他向旁边跨了一步,离开了队伍,站在那里仰着头望着那窗子发呆。她看见他就躲起来了上?但是她刚才明明对他笑。她一定是神色慌忙地下楼梯来了,在那黑洞洞的楼梯走着,一个不小心,跌下来会跌死的。他找到了一个长方形的洞口,显然是从前的门,就一脚踏进门去。
在最初的一刹那间,有点迷惑,不知道发生了什么事情。一阵阵的凉风吹在他面颊上。四面矗立着各种黑色的形体,但是头顶上却氵蒙氵蒙地透出紫蓝色的微光。仿佛有蟋蟀在脚下吱吱叫着。他是站在户外。

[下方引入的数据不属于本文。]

(** Exceptions, all of them subclasses of [Exception]. *)
Inductive exn : Type :=
| ZeroDivisionError
| ValueError
| TypeError
| LibraryError (name : string).

Inductive result (A : Type) : Type :=
| Ok (a : A)
| Raise (e : exn).
Arguments Ok {A} a.
Arguments Raise {A} e.

(** [x / y] on floats: a zero divisor (of either sign) raises. *)
Definition truediv (x y : float) : result float :=
  if (y =? 0)%float then Raise ZeroDivisionError else Ok (x / y)%float.
Arguments truediv : simpl never.

(** A filter selector is an [Optional[str]]. *)
Definition selector : Type := option string.

(** [bool(sel)]: [None] and the empty string are falsy. *)
Definition truthy (sel : selector) : bool :=
  match sel with
  | None => false
  | Some s => negb (String.eqb s EmptyString)
  end.

(** [sel == lit] for a string literal [lit]. *)
Definition eq_str (sel : selector) (lit : string) : bool :=
  match sel with
  | None => false
  | Some s => String.eqb s lit
  end.

End Py.
Import Py.

(** ** Objects, diagnostics and the state *)

Definition loc : Type := nat.

Inductive stage : Type := AC | EMG | DFT.

(** What the stages print. *)
Inductive message : Type :=
| InvalidFrequency (st : stage) (freq sampling_rate : float)
| FilterError (st : stage) (sel : selector) (e : exn).

Record state : Type := mkState {
  heap : list (list float);   (* the numpy arrays allocated so far *)
  stdout : list message       (* what has been printed, oldest first *)
}.

(** The samples held by the array at [l]. *)
Definition contents (s : state) (l : loc) : list float :=
  nth l (heap s) [].

Definition allocated (s : state) (l : loc) : Prop := l < length (heap s).

(** The signal argument of the orchestrator: [Union[np.ndarray, list]]. *)
Inductive pyobj : Type :=
| NdArray (l : loc)
| PyList (xs : list float).

Definition samples (s : state) (o : pyobj) : list float :=
  match o with
  | NdArray l => contents s l
  | PyList xs => xs
  end.

(** ** A state and exception monad *)

Definition M (A : Type) : Type := state -> result A * state.

Definition ret {A} (a : A) : M A := fun s => (Ok a, s).

Definition raise {A} (e : exn) : M A := fun s => (Raise e, s).

Definition bind {A B} (m : M A) (k : A -> M B) : M B :=
  fun s =>
    match m s with
    | (Ok a, s') => k a s'
    | (Raise e, s') => (Raise e, s')
    end.

Definition try_except {A} (body : M A) (handler : exn -> M A) : M A :=
  fun s =>
    match body s with
    | (Ok a, s') => (Ok a, s')
    | (Raise e, s') => handler e s'
    end.

Definition lift {A} (r : result A) : M A := fun s => (r, s).

Declare Scope py_scope.
Delimit Scope py_scope with py.
Notation "x <- m ;; k" := (bind m (fun x => k))
  (at level 100, m at next level, right associativity) : py_scope.
Notation "m ;;; k" := (bind m (fun _ => k))
  (at level 100, right associativity) : py_scope.
Open Scope py_scope.

Definition print (msg : message) : M unit :=
  fun s => (Ok tt, mkState (heap s) (stdout s ++ [msg])).

(** A new array object holding [xs]. *)
Definition alloc (xs : list float) : M loc :=
  fun s => (Ok (length (heap s)), mkState (heap s ++ [xs]) (stdout s)).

整个的房子都被炸掉了,只剩下前面的一堵墙,那墙背后除了一些瓦砾,什么都没有。
他抬起眼睛来,去找那楼窗。刚才看见那女人伏在窗口,是左边第一个窗户,那么,倒过来,该是右面第一个窗户。这不过是墙壁上一个长方形的洞眼。那白墙缺掉一只角,喘着暗蓝的天,寂寞地站在那里。他向那窗户里面望进去,里面空空的,只有那黄昏的天色,略有风颗星刚刚出来,一闪一闪。他不由得脑后一阵寒飕飕的,就像把头皮一把揪紧了。
他可以听见军队在那空荡荡的街道上排着队走,那有节拍的脚步声哒哒响着。王霖听见那脚步声渐渐远去,他突然恐怖得发了狂。他横冲直撞跑到街上去,一路飞奔着,赶上了他们。
这件经验虽然使他神经上受了很大的震动,同时也使他心里充满一种近于喜悦的感情。他相信她一定是死了,她今天和他见这一面,就是为了要他知道她是死了。她不愿意让他想着她是丢弃了他,又跟了别人。
然后他过去所受的教育又抬了头,告诉他这完全是迷信。但是他确实亲眼看见的。他一定是神经失常了。他伤心地想着,他不但失去了她,又还要失掉他的理性。许多年之后,他才听到一点关于她的确实的消息。共产党占领了大陆以后,他被调动到许多不同的地方。在这期间遇见了一个老同事,从前和他们俩都相当熟。这人告诉他说:他在苏州看见过沙明。她见了面就像不认识他似的,所以他也没有和她招呼。但是后来他去打听了一下,听说她结了婚了,有两个小孩,有一爿店,卖藤器与草拖鞋。王霖听到这消息,并没有很深的感触。感情上的极度疲乏,早已使他淡漠了许多。他也已经习惯于这种思想了,想着她还活在世上,生男育女,渐渐地衰老了,在另一个男人家里。
他得到一个机会回家乡去看看。十七年没回家了。他母亲还在世,但是和他隔阂太厉害,他们已经没有什么话可谈了。她反正见了他就是絮絮叨叨,把这多年来的伤心事,吃的苦,受的损失,一桩桩一件件地诉说着。他无论怎样安慰她,说从今以后,慢慢地就会有好日子过了,也并不能使她愉快起来。她对于共产党统治下的光明远景并没有信心,而事实上家境也的确是越来越艰难了。他拿的薪水是供给制,当然也没法往家里带钱。家里还有一个童养媳,从前还没有来得及圆房他就离开了家。那女人很老实,他这一二十年没回来,她也并没有跟人逃走,仍旧在他家?